Work task :: Set down word for word the lines that begin the entries and run through the line containing "(** A mutation". Give nothing further.

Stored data
◇ ◇ ◇ ◇ ◇
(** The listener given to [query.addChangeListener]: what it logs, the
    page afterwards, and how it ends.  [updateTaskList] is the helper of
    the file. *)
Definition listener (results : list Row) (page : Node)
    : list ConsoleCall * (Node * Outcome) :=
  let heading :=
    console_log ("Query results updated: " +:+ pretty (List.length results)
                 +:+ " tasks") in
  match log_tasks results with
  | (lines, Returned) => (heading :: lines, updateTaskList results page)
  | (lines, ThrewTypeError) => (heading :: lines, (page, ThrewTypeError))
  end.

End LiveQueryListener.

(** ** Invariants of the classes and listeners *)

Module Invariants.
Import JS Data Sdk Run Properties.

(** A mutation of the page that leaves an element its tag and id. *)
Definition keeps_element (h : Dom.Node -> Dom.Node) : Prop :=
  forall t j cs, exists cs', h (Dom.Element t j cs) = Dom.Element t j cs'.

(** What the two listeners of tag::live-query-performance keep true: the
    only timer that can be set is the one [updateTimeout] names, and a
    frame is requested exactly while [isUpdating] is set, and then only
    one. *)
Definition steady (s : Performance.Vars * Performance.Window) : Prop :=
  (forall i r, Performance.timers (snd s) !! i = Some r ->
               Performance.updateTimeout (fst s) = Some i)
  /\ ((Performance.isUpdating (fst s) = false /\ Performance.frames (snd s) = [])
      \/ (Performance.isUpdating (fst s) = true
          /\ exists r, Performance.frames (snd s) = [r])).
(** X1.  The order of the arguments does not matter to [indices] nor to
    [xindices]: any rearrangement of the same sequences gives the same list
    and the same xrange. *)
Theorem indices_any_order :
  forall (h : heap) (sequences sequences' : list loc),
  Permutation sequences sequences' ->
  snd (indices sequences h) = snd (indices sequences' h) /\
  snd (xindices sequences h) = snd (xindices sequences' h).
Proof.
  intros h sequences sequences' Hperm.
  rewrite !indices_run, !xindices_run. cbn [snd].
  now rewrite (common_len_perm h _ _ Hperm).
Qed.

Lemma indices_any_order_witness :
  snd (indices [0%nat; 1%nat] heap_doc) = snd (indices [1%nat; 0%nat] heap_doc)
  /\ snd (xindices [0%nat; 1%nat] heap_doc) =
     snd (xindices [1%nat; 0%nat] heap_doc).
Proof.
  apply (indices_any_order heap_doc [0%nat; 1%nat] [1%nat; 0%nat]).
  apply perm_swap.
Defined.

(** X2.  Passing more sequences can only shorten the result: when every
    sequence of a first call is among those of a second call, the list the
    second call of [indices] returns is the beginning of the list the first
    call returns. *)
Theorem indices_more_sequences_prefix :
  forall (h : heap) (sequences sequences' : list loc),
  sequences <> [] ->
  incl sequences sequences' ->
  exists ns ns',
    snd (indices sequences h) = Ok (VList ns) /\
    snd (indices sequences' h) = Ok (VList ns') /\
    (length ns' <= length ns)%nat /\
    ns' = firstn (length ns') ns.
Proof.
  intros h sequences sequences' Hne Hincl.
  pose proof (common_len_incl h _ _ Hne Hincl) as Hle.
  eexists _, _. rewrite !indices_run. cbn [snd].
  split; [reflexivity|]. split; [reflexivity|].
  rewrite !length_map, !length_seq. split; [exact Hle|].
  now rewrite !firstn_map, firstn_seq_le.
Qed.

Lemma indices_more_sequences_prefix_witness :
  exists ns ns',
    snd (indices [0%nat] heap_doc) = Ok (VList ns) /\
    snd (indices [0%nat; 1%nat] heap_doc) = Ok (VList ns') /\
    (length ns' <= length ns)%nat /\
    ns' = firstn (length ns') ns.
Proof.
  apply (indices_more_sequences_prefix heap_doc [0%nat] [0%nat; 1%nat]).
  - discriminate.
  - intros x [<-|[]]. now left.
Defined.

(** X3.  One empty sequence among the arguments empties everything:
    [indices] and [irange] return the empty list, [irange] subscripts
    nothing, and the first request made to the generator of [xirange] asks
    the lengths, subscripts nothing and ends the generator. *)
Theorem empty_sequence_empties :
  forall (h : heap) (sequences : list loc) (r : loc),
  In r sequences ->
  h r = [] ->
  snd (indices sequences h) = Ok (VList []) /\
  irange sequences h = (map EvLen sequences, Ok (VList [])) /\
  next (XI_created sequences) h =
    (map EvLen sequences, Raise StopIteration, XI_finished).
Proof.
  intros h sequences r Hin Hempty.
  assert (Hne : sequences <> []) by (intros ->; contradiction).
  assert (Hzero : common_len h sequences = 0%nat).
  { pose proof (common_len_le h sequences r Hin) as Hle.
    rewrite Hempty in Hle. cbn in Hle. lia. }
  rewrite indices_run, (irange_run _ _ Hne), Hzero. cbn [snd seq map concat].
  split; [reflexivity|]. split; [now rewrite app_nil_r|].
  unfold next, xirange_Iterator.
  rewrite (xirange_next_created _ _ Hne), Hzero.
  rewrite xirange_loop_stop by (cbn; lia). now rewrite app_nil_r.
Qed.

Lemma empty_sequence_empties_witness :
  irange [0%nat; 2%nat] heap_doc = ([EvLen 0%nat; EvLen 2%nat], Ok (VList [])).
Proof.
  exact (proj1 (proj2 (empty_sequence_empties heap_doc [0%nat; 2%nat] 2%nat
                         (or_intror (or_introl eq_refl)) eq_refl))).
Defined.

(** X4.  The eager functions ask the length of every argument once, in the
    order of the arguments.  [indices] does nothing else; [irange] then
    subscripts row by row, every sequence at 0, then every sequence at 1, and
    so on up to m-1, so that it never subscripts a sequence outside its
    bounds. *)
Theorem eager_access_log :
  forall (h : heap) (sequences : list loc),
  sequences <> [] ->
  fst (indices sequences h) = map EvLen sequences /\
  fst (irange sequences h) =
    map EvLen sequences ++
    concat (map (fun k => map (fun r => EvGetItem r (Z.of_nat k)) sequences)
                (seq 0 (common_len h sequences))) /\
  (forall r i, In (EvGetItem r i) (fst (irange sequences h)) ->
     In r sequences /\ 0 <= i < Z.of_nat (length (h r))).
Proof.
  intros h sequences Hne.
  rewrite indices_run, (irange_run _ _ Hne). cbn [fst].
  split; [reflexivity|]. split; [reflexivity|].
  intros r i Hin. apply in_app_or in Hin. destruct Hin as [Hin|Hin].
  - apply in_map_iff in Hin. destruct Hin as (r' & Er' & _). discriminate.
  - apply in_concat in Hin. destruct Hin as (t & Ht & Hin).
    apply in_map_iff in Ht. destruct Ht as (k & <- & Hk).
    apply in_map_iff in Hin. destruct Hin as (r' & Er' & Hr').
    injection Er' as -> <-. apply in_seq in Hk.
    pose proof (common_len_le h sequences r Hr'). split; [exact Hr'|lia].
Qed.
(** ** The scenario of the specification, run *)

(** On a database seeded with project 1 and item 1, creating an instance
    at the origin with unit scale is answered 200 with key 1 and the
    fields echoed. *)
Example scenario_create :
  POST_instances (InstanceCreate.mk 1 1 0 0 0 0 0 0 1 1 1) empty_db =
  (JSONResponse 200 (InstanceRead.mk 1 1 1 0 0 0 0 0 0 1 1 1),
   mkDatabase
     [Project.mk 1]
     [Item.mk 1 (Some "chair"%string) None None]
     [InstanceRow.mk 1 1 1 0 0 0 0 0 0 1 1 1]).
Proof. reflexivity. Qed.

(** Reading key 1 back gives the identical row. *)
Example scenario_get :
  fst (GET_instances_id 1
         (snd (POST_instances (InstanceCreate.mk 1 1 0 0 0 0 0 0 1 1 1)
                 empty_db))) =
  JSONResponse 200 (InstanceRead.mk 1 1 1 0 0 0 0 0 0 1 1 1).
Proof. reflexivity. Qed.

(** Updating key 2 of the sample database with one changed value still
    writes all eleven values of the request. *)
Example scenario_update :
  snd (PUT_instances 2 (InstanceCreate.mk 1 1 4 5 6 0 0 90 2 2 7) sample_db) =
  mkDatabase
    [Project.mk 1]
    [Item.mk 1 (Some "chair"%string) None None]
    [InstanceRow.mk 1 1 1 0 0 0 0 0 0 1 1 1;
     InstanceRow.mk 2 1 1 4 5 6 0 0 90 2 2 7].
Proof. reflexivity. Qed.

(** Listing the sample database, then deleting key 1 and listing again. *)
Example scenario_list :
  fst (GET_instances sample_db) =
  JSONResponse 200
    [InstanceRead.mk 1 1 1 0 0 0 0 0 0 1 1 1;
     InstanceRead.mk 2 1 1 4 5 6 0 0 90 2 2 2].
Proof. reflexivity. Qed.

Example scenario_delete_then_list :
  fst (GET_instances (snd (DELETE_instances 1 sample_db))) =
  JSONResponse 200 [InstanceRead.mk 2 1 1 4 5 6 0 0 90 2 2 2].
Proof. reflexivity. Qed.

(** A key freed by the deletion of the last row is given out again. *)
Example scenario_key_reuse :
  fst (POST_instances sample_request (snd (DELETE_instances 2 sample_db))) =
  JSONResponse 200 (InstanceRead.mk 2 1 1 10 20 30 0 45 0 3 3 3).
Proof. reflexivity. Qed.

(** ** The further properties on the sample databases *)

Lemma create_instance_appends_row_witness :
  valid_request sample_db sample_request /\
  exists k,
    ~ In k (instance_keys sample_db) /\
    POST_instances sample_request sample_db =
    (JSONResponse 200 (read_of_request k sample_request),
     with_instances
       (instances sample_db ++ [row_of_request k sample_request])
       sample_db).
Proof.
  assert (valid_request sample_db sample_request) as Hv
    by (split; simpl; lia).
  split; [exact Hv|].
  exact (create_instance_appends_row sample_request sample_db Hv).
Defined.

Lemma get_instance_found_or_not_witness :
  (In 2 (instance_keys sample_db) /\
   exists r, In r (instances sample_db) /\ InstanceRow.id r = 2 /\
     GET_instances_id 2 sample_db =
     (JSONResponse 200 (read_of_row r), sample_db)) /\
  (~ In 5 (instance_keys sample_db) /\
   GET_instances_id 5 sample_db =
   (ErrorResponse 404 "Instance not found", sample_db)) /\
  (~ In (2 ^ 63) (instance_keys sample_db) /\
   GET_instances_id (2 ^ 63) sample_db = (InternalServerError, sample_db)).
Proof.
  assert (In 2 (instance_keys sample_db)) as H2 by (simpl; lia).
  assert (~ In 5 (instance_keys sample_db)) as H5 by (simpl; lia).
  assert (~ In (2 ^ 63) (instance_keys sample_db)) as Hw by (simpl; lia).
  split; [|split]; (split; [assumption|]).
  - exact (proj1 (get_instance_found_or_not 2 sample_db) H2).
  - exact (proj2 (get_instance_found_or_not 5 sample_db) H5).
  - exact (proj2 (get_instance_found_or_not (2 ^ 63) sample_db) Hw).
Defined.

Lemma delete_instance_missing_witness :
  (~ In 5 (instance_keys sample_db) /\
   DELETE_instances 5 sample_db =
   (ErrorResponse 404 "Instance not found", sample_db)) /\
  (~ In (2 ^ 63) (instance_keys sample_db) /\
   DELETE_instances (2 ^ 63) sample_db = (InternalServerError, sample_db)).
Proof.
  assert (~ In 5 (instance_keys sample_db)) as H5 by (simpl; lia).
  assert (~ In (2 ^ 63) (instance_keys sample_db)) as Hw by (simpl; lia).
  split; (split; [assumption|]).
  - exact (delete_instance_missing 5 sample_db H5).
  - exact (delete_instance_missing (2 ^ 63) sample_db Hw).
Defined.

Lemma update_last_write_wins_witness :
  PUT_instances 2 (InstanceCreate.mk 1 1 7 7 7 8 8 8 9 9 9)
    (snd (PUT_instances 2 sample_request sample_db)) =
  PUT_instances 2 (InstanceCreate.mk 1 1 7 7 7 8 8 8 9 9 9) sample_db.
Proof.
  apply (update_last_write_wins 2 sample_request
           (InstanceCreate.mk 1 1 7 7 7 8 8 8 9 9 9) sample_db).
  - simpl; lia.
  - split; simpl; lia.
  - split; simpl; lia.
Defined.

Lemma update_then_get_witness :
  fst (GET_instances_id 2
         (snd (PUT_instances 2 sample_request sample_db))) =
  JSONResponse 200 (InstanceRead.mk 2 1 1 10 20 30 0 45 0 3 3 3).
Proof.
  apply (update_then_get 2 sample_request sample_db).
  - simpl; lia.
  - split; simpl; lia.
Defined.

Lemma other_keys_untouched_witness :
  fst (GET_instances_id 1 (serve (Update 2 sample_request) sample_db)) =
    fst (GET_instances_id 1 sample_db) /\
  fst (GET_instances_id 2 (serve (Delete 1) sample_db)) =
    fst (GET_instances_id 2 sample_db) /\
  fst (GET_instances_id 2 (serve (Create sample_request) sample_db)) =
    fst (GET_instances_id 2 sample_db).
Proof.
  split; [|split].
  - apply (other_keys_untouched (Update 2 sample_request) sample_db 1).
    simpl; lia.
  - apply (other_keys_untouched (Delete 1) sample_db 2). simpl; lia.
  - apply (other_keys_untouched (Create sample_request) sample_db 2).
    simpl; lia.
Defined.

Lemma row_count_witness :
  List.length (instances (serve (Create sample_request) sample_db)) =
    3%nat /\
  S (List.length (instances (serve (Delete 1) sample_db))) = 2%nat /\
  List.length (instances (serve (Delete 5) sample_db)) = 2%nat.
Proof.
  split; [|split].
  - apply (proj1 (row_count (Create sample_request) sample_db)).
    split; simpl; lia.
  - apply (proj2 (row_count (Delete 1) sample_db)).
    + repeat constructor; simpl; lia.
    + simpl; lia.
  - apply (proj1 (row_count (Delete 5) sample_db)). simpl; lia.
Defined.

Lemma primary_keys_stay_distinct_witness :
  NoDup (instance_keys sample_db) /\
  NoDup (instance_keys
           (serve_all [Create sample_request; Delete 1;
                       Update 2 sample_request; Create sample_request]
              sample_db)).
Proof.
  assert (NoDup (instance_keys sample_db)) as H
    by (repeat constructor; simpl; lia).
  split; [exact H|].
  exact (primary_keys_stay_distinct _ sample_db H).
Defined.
◇ ◇ ◇ ◇ ◇
Solution ::
(** The listener given to [query.addChangeListener]: what it logs, the
    page afterwards, and how it ends.  [updateTaskList] is the helper of
    the file. *)
Definition listener (results : list Row) (page : Node)
    : list ConsoleCall * (Node * Outcome) :=
  let heading :=
    console_log ("Query results updated: " +:+ pretty (List.length results)
                 +:+ " tasks") in
  match log_tasks results with
  | (lines, Returned) => (heading :: lines, updateTaskList results page)
  | (lines, ThrewTypeError) => (heading :: lines, (page, ThrewTypeError))
  end.

End LiveQueryListener.

(** ** Invariants of the classes and listeners *)

Module Invariants.
Import JS Data Sdk Run Properties.

(** A mutation of the page that leaves an element its tag and id. *)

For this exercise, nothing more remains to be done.